(Collected data)
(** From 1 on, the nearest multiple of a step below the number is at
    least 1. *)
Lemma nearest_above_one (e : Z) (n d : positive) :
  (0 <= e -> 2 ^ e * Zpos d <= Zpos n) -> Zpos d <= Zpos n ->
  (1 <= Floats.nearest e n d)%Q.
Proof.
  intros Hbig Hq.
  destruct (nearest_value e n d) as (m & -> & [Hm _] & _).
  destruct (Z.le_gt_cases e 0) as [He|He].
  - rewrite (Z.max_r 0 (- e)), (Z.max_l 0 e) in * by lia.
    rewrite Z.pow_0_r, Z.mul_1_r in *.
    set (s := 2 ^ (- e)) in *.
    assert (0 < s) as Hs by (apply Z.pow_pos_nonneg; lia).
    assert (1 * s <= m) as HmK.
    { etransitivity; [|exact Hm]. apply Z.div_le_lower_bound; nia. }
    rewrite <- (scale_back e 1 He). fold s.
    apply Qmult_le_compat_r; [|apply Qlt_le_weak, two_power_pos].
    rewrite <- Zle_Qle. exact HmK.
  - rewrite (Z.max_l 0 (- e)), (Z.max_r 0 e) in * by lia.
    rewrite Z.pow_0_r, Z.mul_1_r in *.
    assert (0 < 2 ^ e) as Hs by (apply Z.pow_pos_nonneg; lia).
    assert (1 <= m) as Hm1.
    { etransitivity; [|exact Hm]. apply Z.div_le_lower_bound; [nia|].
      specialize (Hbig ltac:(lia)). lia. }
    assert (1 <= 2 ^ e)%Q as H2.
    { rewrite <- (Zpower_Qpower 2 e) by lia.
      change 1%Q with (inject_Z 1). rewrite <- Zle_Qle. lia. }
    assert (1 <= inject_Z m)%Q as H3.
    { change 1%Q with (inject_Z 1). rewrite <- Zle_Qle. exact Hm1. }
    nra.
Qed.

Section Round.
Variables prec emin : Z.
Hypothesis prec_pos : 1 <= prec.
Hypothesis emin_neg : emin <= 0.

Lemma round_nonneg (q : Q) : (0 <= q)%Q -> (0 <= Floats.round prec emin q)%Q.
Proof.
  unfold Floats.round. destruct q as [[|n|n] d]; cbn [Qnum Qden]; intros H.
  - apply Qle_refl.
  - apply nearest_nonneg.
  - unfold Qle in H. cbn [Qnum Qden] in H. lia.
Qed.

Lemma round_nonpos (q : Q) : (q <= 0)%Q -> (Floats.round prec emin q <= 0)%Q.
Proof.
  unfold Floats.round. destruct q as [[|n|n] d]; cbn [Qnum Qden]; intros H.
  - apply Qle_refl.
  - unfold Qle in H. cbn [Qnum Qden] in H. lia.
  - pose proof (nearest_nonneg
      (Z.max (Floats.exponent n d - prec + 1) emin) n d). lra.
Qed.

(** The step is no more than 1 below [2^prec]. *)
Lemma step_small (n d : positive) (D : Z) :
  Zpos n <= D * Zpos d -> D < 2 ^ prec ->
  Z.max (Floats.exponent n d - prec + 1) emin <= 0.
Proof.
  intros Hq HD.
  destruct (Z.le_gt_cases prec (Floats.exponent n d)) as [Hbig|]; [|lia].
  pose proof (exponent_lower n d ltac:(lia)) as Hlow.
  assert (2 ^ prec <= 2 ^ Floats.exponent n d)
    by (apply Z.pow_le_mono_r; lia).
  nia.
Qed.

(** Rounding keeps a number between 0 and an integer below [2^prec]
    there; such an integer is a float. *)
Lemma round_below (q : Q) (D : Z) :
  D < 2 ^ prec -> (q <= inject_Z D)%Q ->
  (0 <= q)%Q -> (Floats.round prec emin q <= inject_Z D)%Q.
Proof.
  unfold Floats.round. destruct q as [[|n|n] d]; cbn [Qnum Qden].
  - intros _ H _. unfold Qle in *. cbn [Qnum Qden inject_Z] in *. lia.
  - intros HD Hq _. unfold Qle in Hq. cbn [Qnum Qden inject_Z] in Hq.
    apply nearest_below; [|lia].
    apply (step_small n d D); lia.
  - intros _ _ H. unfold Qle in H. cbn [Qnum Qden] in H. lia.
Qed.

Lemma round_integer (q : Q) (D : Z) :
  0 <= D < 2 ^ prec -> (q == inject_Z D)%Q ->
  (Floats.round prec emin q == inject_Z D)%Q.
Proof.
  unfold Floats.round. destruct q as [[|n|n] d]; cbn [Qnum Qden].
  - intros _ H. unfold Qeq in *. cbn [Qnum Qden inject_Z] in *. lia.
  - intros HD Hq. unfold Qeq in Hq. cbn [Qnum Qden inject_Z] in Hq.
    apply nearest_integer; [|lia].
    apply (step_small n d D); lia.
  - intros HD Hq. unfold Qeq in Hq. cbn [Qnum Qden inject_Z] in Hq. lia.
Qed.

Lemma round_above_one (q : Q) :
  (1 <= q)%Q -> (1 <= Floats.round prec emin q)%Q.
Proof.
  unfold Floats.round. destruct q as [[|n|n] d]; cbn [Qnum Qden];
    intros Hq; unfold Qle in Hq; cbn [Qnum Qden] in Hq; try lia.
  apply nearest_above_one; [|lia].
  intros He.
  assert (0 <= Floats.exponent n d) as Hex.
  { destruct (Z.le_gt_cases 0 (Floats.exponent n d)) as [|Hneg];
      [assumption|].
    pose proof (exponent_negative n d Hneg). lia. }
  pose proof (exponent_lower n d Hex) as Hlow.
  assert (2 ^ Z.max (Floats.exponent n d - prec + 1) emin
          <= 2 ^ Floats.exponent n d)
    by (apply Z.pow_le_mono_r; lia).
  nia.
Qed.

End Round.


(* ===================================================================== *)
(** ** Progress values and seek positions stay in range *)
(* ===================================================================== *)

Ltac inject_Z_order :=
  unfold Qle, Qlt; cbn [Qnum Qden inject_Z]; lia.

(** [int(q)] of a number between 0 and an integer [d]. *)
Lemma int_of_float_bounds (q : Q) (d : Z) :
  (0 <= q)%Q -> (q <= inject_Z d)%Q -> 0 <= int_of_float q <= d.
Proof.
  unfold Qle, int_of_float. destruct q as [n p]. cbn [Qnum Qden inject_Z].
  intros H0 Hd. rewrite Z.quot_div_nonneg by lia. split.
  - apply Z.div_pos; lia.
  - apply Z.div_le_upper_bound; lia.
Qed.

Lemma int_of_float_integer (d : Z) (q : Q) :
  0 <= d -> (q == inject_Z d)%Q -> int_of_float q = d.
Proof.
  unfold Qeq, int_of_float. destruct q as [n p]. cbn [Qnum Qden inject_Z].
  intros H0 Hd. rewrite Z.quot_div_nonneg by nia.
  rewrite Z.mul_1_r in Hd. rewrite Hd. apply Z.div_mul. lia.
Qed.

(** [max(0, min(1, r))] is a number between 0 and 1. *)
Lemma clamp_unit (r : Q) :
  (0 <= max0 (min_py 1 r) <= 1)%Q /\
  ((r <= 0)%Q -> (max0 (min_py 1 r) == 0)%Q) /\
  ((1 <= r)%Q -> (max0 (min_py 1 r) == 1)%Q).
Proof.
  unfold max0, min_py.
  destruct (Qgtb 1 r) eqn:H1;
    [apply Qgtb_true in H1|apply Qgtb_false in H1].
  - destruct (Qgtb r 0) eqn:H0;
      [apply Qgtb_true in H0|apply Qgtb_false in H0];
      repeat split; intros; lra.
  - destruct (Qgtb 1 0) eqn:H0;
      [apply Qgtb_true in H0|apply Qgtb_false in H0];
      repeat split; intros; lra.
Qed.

Aim of the exercise ▸ Nothing should appear in the answer except the lines above from the line with "Variables prec emin : Z." through the line with "assert (2 ^ prec", both included, written out exactly.

Response to this exercise ▸
Variables prec emin : Z.
Hypothesis prec_pos : 1 <= prec.
Hypothesis emin_neg : emin <= 0.

Lemma round_nonneg (q : Q) : (0 <= q)%Q -> (0 <= Floats.round prec emin q)%Q.
Proof.
  unfold Floats.round. destruct q as [[|n|n] d]; cbn [Qnum Qden]; intros H.
  - apply Qle_refl.
  - apply nearest_nonneg.
  - unfold Qle in H. cbn [Qnum Qden] in H. lia.
Qed.

Lemma round_nonpos (q : Q) : (q <= 0)%Q -> (Floats.round prec emin q <= 0)%Q.
Proof.
  unfold Floats.round. destruct q as [[|n|n] d]; cbn [Qnum Qden]; intros H.
  - apply Qle_refl.
  - unfold Qle in H. cbn [Qnum Qden] in H. lia.
  - pose proof (nearest_nonneg
      (Z.max (Floats.exponent n d - prec + 1) emin) n d). lra.
Qed.

(** The step is no more than 1 below [2^prec]. *)
Lemma step_small (n d : positive) (D : Z) :
  Zpos n <= D * Zpos d -> D < 2 ^ prec ->
  Z.max (Floats.exponent n d - prec + 1) emin <= 0.
Proof.
  intros Hq HD.
  destruct (Z.le_gt_cases prec (Floats.exponent n d)) as [Hbig|]; [|lia].
  pose proof (exponent_lower n d ltac:(lia)) as Hlow.
  assert (2 ^ prec <= 2 ^ Floats.exponent n d)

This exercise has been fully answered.